RFC: Strengthen and surface content normalization as a shared pre-detection control

> Proposing a normalization/canonicalization control for prompt-injection defense, with a Rust-first contribution offer. All metrics are from a synthetic research corpus — directional evidence, not production guarantees.

## Summary

AGT already normalizes text before regex detection (`normalize_for_detection`
in `agentmesh/src/prompt_injection.rs`: Unicode width-fold, strip, lowercase,
whitespace-collapse). This RFC proposes two changes:

1. **Strengthen** that normalization with additional *deterministic,
   false-positive-guarded* de-obfuscation transforms (homoglyph/confusable
   folding, leetspeak de-substitution, letter-spacing/separator collapse, and
   bounded decode layers for base64/hex/rot13/percent-encoding/unicode-escape/
   HTML-entities).
2. **Surface** normalization as a *shared canonicalization pass* — a small public
   module that emits the normalized text **plus a record of which transforms
   fired** — instead of a private function used only by the regex detector, so
   every text-based control can consume it.

The core idea: **normalization is a force-multiplier for every downstream
control — detective and preventative alike — and is worth having regardless of
whether you ever adopt an ML/embedding detector.** Disguised input (`1gn0re`,
homoglyphs, letter-spacing, encodings) defeats not just the regex detector but
*any* control that reads the text. Canonicalizing once, up front, and surfacing
the result helps the existing `PromptInjectionDetector`, classifier/LLM
annotators, IFC/policy decisions, and human reviewers all at the same time.
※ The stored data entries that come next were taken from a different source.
(** C9.  [getTokenAtPosition] always answers a node of the tree, the one
    at which no child's full span contains the offset.  When no child of
    the root matches it answers the root, which for a [SourceFile] is not
    a token; in a well-formed tree that is the case of every offset
    before the root's start, such as a negative one, and of every offset
    at or past the root's end, hence at or past the end of its last
    child. *)
Theorem getTokenAtPosition_no_match (file : Node) (p : Z) :
  In (getTokenAtPosition file p) (descendants file)
  /\ (forall c, In c (children (getTokenAtPosition file p)) ->
        ~ (pos c <= p < end_ c))
  /\ ((forall c, In c (children file) -> ~ (pos c <= p < end_ c)) ->
      getTokenAtPosition file p = file)
  /\ (wellFormed file = true -> p < pos file \/ end_ file <= p ->
      getTokenAtPosition file p = file)
  /\ (wellFormed file = true ->
      forall l c, children file = l ++ [c] -> end_ c <= p ->
      getTokenAtPosition file p = file)
  /\ (kind file = SourceFile -> ~ (FirstToken <= SourceFile <= LastToken) ->
      isToken file = false).
Proof.
  pose proof (resolve_stops pos p (fun n => getTokenAtPosition n p)
                (getTokenAtPosition_eq p) file) as [Hin Hno].
  pose proof (resolve_root pos p (fun n => getTokenAtPosition n p)
                (getTokenAtPosition_eq p) file) as Hroot.
  simpl in Hin, Hno, Hroot.
  split; [exact Hin |]. split; [| split; [exact Hroot | split; [| split]]].
  - intros c Hc. apply (contains_false pos p). apply Hno. exact Hc.
  - intros Hwf Hout. apply Hroot. intros c Hc.
    destruct (wellFormed_inv file Hwf) as (_ & _ & _ & Hch & _).
    destruct (Hch c Hc) as (H1 & H2 & _ & Hwc).
    destruct (wellFormed_inv c Hwc) as (_ & H3 & _). lia.
  - intros Hwf l c Heq Hend. apply Hroot. intros x Hx.
    destruct (siblings_order file l c [] Hwf Heq) as [Hleft _].
    pose proof (children_spans file Hwf) as Hspan.
    rewrite Heq in Hx. apply in_app_or in Hx. destruct Hx as [Hx | [<- | []]].
    + pose proof (Hleft x Hx) as Hle.
      assert (Hc : In c (children file))
        by (rewrite Heq; apply in_or_app; right; left; reflexivity).
      pose proof (Hspan c Hc). lia.
    + lia.
  - intros Hk Hnot. unfold isToken. rewrite Hk.
    destruct (SourceFile >=? FirstToken) eqn:H1;
      destruct (SourceFile <=? LastToken) eqn:H2; try reflexivity.
    exfalso. apply Hnot. apply Z.geb_le in H1. apply Z.leb_le in H2. lia.
Qed.

End ResolverClaims.

(** ** List navigation *)

Section ListNavigation.

Context {K : SyntaxKind}.

Lemma listItemLoop_spec p : forall cs i0,
  (listItemLoop i0 cs p = -1
   /\ forall c, In c cs -> ~ (pos c <= p < end_ c))
  \/ (exists l1 c l2,
        cs = l1 ++ c :: l2
        /\ (forall a, In a l1 -> ~ (pos a <= p < end_ a))
        /\ pos c <= p < end_ c
        /\ listItemLoop i0 cs p = i0 + Z.of_nat (length l1)).
Proof.
  induction cs as [|c cs IH]; intros i0.
  - left. split; [reflexivity | intros c []].
  - simpl. destruct ((pos c <=? p) && (end_ c >? p)) eqn:Hc.
    + right. exists [], c, cs. apply andb_prop in Hc as [H1 H2].
      apply Z.leb_le in H1. apply Z.gtb_lt in H2.
      split; [reflexivity |]. split; [intros a [] |].
      split; [lia | simpl; lia].
    + assert (Hno : ~ (pos c <= p < end_ c)).
      { intros [H1 H2]. apply Z.leb_le in H1. apply Z.gtb_lt in H2.
        rewrite H1, H2 in Hc. discriminate. }
      destruct (IH (i0 + 1)) as [[Hr Hall] | (l1 & x & l2 & Heq & Hl1 & Hx & Hr)].
      * left. split; [exact Hr |]. intros a [<- | Ha]; [exact Hno | apply Hall, Ha].
      * right. exists (c :: l1), x, l2. subst cs.
        repeat split; try tauto.
        -- intros a [<- | Ha]; [exact Hno | apply Hl1, Ha].
        -- rewrite Hr. simpl length. lia.
Qed.

Lemma nth_error_split (cs : list Node) i c :
  nth_error cs i = Some c ->
  exists l1 l2, cs = l1 ++ c :: l2 /\ length l1 = i.
Proof.
  revert i. induction cs as [|x cs IH]; intros [|i] H; try discriminate.
  - injection H as ->. exists [], cs. auto.
  - destruct (IH i H) as (l1 & l2 & -> & Hl). exists (x :: l1), l2.
    simpl. auto.
Qed.

(** C2, as the code has it.  On a well-formed list group
    [findListItemIndexContainingPosition] answers [i] exactly when the
    offset lies in the full span [[c_i.pos, c_i.end)] of the child of
    index [i], leading trivia included, and [-1] exactly when it lies in
    no child's full span; an offset in the leading trivia of a child thus
    yields the index of that child. *)
Theorem findListItemIndexContainingPosition_full_span (lst : Node) (p : Z) :
  kind lst = SyntaxList ->
  wellFormed lst = true ->
  (forall i c, nth_error (children lst) i = Some c ->
     (findListItemIndexContainingPosition lst p = Return (Z.of_nat i)
      <-> pos c <= p < end_ c))
  /\ (findListItemIndexContainingPosition lst p = Return (-1)
      <-> forall c, In c (children lst) -> ~ (pos c <= p < end_ c))
  /\ (forall i c, nth_error (children lst) i = Some c ->
        pos c <= p < start c -> start c <= end_ c ->
        findListItemIndexContainingPosition lst p = Return (Z.of_nat i)).
Proof.
  intros Hk Hwf. unfold findListItemIndexContainingPosition, getChildren.
  rewrite Hk, Z.eqb_refl.
  assert (Hiff : forall i c, nth_error (children lst) i = Some c ->
            (Return (listItemLoop 0 (children lst) p) = Return (Z.of_nat i)
             <-> pos c <= p < end_ c)).
  { intros i c Hi.
    destruct (listItemLoop_spec p (children lst) 0)
      as [[Hr Hall] | (l1 & x & l2 & Heq & Hl1 & Hx & Hr)].
    - rewrite Hr. split.
      + intros H. injection H as H. lia.
      + intros H. exfalso. apply (Hall c); [| exact H].
        apply (nth_error_In _ _ Hi).
    - rewrite Hr. split.
      + intros H. injection H as H.
        assert (i = length l1) by lia. subst i.
        rewrite Heq, nth_error_app2, Nat.sub_diag in Hi by lia.
        simpl in Hi. injection Hi as <-. exact Hx.
      + intros Hc. f_equal.
        destruct (Nat.lt_trichotomy i (length l1)) as [Hlt | [-> | Hgt]].
        * exfalso. rewrite Heq, nth_error_app1 in Hi by exact Hlt.
          apply (Hl1 c); [apply (nth_error_In _ _ Hi) | exact Hc].
        * lia.
        * exfalso. rewrite Heq, nth_error_app2 in Hi by lia.
          destruct (i - length l1)%nat as [|k] eqn:Hk'; [lia |].
          simpl in Hi. apply nth_error_In in Hi.
          destruct (siblings_order lst l1 x l2 Hwf Heq) as [_ Hright].
          pose proof (Hright c Hi). lia. }
  split; [exact Hiff | split].
  - destruct (listItemLoop_spec p (children lst) 0)
      as [[Hr Hall] | (l1 & x & l2 & Heq & Hl1 & Hx & Hr)].
    + rewrite Hr. split; [intros _; exact Hall | reflexivity].
    + rewrite Hr. split.
      * intros H. injection H as H. lia.
      * intros Hall. exfalso. apply (Hall x); [| exact Hx].
        rewrite Heq. apply in_or_app. right. left. reflexivity.
  - intros i c Hi Hc Hse. apply (Hiff i c Hi). lia.
Qed.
## Motivation — what the attack data shows

In a controlled study on a synthetic prompt-injection corpus (metadata-only,
frozen-test discipline), with a *fixed* downstream detector:

| Change | Catch @ 0% false-positives |
|---|---:|
| detector on raw text | 14% |
| **+ fuller normalization in front of it** | **43%** (3×) |
| **+ extended decode layers (encoding/rot13)** | encoding-attack class **35% → 62%**; overall **43% → 49%** |

…with **zero benign-control false-positives** throughout (measured against
deliberately obfuscated-but-legitimate inputs: percentages, ampersands,
high-entropy structured data, legitimate base64, code, security documentation).

Two takeaways:

- **The lift is large and it is upstream of the detector.** We changed *only* the
  normalization, not the detector. The same lift accrues to any text control AGT
  runs.
- **It is both detective and preventative.** A preventative policy/IFC decision
  that inspects content (e.g. "untrusted text requesting a sensitive tool")
  becomes more reliable when the content has been un-disguised first; a human
  reviewer sees what the agent actually parses, not the cosmetic surface.
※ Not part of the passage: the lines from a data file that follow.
Lemma polygon_path_vs_rectangle_path_witness :
  ∃ mr mp,
    json2results pnpoly_polygon {| shapes := [rectangle_annotation 1 1 3 3] |}
      (5, 5)%nat =
      Ok {| class_names := ["plate"]; scores := [None]; masks := [mr] |} ∧
    json2results pnpoly_polygon
      {| shapes := [polygon_annotation "polygon" 1 1 3 3] |} (5, 5)%nat =
      Ok {| class_names := ["plate"]; scores := [None]; masks := [mp] |} ∧
    (∀ r c, (r < 5)%nat → (c < 5)%nat →
       glookup mp r c =
         Some (if decide ((Z.of_nat r, Z.of_nat c) ∈
                            pnpoly_polygon [1; 1; 3; 3] [1; 3; 3; 1] (5, 5)%nat)
               then 1 else 0)) ∧
    (mp = mr ↔
     ∀ r c, (r < 5)%nat → (c < 5)%nat →
       ((Z.of_nat r, Z.of_nat c) ∈
          pnpoly_polygon [1; 1; 3; 3] [1; 3; 3; 1] (5, 5)%nat
        ↔ 1 ≤ Z.of_nat r < 3 ∧ 1 ≤ Z.of_nat c < 3)) ∧
    ((∀ r c, (r < 5)%nat → (c < 5)%nat →
        ((Z.of_nat r, Z.of_nat c) ∈
           pnpoly_polygon [1; 1; 3; 3] [1; 3; 3; 1] (5, 5)%nat
         ↔ 1 ≤ Z.of_nat r ≤ 3 ∧ 1 ≤ Z.of_nat c ≤ 3)) →
     ∀ r c, (r < 5)%nat → (c < 5)%nat →
       1 ≤ Z.of_nat r ≤ 3 → 1 ≤ Z.of_nat c ≤ 3 →
       Z.of_nat r = 3 ∨ Z.of_nat c = 3 →
       glookup mp r c = Some 1 ∧ glookup mr r c = Some 0).
Proof.
  apply (polygon_path_vs_rectangle_path pnpoly_polygon 5 5 1 1 3 3);
    try lia.
  apply (bool_decide_unpack _). vm_compute. exact I.
Defined.

(** C8 as stated fails with a rasteriser that fills the boundary: for the
    corners (1,1)-(3,3) on a 5x5 grid the polygon path also marks row 3 and
    column 3, which the rectangle path leaves out. *)
Lemma polygon_path_fills_the_boundary :
  json2results pnpoly_polygon {| shapes := [rectangle_annotation 1 1 3 3] |}
    (5, 5)%nat =
    Ok {| class_names := ["plate"]; scores := [None];
          masks := [[[0; 0; 0; 0; 0]; [0; 1; 1; 0; 0]; [0; 1; 1; 0; 0];
                     [0; 0; 0; 0; 0]; [0; 0; 0; 0; 0]]] |} ∧
  json2results pnpoly_polygon
    {| shapes := [polygon_annotation "polygon" 1 1 3 3] |} (5, 5)%nat =
    Ok {| class_names := ["plate"]; scores := [None];
          masks := [[[0; 0; 0; 0; 0]; [0; 1; 1; 1; 0]; [0; 1; 1; 1; 0];
                     [0; 1; 1; 1; 0]; [0; 0; 0; 0; 0]]] |}.
Proof. split; vm_compute; reflexivity. Qed.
## What's there today vs. what's missing (we checked the source)

`normalize_for_detection` (private to the regex detector) folds Unicode
fullwidth, strips zero-width/bidi/control chars, lowercases, and collapses
whitespace. Separately, `scan_encoding` decodes base64 (embedded tokens) and
backslash/unicode escapes *inside detection*, and string-matches the words
"rot13" / "base64 decode". A precise two-way comparison against our normalizer:

| Transform | AGT today | This proposal |
|---|---|---|
| Fullwidth fold · lowercase · whitespace-collapse | ✅ normalizes | ✅ (keep) |
| Zero-width strip | ✅ | ✅ |
| **Bidi-override / isolate strip (Trojan Source)** | ✅ (`202A–202E`, `2066–2069`) | ✅ — **adopt AGT's** (our research normalizer missed it) |
| base64 / backslash-escape decode | ✅ but **detection-internal only** | ✅ + **surfaced** to all controls |
| Homoglyph / confusable fold (Cyrillic/Greek → Latin) | ❌ | ✅ add |
| Leetspeak de-substitution (`1gn0r3`→`ignore`, token-guarded) | ❌ | ✅ add |
| Letter-spacing / separator collapse (run-length-guarded) | ❌ | ✅ add |
| rot13 **decode** (not just the string "rot13") | ❌ reference-only | ✅ add |
| percent/URL · HTML-entity · hex decode | ❌ | ✅ add |
| **Surface normalized text + transform tags to every control** | ❌ private to detector | ✅ the design idea |

So the additions are genuinely complementary — AGT already strips bidi-override
characters (which our research normalizer did not, and which we'd adopt), and we
add the homoglyph/leet/spacing/decoder transforms and the surfacing layer that
AGT does not have. The net is "merge the best of both," not "replace."

## Proposal

### A. Strengthen the transforms (FP-safety is the design centerpiece)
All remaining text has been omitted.